Across the whole listing, find how many lines contain "MoldRecover", then write that number and nothing else.

□ □ □ □ □ □ □

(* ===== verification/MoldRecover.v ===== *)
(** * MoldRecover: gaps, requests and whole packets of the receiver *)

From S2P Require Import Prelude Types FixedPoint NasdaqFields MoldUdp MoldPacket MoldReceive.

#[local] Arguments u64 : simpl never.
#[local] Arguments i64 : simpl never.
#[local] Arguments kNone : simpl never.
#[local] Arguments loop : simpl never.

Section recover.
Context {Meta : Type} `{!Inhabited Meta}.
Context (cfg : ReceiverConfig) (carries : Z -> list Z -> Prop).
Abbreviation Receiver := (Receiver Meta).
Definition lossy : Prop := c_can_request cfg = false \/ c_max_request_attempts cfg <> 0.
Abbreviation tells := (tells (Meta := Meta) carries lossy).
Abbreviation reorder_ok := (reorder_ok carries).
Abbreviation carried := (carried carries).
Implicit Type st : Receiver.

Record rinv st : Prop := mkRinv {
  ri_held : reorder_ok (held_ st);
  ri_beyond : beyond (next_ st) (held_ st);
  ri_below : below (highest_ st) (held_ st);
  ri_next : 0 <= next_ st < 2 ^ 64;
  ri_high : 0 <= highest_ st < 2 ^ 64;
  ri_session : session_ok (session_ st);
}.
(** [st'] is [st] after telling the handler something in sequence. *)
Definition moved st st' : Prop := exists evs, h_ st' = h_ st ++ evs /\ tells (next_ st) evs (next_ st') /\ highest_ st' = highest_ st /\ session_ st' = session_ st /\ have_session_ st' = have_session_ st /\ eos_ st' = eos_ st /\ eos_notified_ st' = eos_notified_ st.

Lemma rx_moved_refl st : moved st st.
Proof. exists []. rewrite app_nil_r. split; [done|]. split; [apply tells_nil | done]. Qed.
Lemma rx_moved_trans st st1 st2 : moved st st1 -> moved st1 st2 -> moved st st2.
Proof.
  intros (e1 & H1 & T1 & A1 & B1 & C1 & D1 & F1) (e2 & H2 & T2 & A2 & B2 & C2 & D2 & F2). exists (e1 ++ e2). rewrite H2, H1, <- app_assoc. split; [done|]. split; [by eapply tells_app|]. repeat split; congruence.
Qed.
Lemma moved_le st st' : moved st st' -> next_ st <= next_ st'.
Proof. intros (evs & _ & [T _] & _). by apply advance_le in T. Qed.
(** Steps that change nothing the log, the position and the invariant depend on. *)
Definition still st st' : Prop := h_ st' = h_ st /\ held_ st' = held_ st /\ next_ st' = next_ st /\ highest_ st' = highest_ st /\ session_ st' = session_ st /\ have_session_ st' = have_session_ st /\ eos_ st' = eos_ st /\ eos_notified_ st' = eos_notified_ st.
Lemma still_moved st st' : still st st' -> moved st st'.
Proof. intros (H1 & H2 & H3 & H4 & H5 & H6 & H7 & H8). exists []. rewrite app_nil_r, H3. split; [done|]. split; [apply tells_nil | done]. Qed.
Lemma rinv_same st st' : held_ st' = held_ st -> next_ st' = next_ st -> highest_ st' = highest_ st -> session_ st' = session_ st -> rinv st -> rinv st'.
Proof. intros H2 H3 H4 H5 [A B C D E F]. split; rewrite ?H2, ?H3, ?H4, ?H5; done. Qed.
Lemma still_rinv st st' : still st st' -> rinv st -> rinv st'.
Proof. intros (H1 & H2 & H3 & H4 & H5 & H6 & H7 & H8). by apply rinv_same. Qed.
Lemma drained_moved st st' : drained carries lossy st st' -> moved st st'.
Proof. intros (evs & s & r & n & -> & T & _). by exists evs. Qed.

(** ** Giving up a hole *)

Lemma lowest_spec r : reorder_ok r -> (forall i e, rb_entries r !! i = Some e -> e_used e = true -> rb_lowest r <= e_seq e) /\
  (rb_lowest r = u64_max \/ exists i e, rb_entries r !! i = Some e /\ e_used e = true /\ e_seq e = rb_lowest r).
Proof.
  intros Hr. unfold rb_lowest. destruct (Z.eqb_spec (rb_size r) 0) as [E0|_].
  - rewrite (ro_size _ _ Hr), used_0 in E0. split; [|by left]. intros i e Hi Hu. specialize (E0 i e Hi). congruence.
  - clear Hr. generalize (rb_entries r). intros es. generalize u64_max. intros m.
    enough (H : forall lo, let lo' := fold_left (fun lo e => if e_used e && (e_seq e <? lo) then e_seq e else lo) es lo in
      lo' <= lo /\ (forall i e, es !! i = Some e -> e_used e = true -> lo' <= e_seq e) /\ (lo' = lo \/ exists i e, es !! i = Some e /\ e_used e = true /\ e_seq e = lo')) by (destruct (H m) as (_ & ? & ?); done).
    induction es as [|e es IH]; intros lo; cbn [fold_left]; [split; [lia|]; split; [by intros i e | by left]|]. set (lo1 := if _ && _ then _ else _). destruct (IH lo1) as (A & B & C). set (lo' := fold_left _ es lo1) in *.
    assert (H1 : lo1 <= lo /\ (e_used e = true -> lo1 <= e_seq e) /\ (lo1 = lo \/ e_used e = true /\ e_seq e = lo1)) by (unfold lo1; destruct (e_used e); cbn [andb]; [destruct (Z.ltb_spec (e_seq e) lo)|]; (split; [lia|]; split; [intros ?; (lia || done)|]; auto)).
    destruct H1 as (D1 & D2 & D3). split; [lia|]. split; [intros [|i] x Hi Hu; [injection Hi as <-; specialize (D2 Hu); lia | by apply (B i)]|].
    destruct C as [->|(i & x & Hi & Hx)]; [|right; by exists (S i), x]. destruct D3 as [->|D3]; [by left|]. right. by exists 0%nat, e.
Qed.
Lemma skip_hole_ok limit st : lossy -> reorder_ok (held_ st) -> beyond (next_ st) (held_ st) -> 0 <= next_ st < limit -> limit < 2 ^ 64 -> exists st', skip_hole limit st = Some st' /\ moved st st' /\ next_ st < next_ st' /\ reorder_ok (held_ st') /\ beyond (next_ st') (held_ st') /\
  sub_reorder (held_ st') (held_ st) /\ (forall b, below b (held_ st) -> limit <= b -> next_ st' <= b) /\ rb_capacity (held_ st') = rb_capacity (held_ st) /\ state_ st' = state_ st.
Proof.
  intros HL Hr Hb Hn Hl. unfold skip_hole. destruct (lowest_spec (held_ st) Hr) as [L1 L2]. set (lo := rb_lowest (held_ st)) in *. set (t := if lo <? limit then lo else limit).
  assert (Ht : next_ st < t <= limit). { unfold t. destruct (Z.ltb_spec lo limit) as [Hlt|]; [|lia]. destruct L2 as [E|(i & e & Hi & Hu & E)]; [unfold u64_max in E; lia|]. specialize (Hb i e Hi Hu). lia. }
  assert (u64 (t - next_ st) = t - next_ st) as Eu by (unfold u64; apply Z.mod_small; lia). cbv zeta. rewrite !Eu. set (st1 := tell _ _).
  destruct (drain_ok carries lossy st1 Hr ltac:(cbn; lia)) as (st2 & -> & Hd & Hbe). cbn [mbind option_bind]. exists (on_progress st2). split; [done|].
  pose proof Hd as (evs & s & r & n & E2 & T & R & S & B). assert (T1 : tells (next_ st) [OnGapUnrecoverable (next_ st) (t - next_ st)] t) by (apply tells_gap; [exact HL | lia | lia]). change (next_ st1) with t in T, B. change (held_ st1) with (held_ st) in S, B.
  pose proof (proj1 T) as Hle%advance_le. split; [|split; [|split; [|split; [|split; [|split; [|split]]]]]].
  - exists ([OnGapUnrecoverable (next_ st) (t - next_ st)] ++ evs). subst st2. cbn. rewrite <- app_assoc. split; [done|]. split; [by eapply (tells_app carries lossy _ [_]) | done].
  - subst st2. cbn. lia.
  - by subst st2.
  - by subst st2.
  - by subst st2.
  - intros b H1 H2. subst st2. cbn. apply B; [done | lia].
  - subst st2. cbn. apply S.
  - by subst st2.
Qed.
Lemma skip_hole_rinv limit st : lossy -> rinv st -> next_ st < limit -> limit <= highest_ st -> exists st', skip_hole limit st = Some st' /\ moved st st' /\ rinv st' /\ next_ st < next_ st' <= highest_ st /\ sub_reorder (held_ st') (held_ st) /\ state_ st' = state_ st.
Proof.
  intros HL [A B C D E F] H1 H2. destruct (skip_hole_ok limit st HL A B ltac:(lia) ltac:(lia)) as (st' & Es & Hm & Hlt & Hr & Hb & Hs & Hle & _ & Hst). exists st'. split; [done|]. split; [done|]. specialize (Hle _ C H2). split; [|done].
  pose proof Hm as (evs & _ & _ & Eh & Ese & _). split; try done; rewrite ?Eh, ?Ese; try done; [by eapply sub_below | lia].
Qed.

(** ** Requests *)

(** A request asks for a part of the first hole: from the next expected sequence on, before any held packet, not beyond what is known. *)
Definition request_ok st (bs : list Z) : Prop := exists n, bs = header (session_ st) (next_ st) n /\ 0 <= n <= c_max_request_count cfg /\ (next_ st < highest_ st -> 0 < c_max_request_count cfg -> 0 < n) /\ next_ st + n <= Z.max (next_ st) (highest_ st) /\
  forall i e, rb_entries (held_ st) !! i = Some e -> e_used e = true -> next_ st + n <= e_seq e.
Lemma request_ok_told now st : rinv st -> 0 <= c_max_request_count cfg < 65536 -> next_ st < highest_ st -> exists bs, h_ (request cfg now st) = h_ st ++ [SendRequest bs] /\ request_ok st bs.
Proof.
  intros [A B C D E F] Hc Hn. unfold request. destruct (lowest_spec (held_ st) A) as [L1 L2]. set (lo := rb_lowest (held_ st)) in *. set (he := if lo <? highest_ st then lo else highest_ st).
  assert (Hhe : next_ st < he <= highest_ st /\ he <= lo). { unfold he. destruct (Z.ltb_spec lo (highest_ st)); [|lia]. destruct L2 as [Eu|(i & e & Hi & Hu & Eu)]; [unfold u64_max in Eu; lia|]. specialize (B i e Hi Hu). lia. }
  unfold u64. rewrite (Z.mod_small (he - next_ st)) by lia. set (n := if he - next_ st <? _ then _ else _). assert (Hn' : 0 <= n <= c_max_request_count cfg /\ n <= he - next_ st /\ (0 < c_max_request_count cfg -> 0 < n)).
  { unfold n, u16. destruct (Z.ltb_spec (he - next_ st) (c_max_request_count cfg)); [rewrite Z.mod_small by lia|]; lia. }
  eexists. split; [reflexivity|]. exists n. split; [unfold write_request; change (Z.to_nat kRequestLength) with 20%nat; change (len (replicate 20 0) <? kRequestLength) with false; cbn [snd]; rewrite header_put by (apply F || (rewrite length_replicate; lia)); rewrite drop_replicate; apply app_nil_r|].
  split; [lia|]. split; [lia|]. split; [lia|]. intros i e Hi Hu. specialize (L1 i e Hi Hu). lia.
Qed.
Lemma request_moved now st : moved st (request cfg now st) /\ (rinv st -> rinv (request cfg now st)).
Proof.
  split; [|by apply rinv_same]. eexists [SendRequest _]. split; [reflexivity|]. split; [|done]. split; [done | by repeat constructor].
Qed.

□ □ □ □ □ □ □

EXERCISE RESULT ▸ 2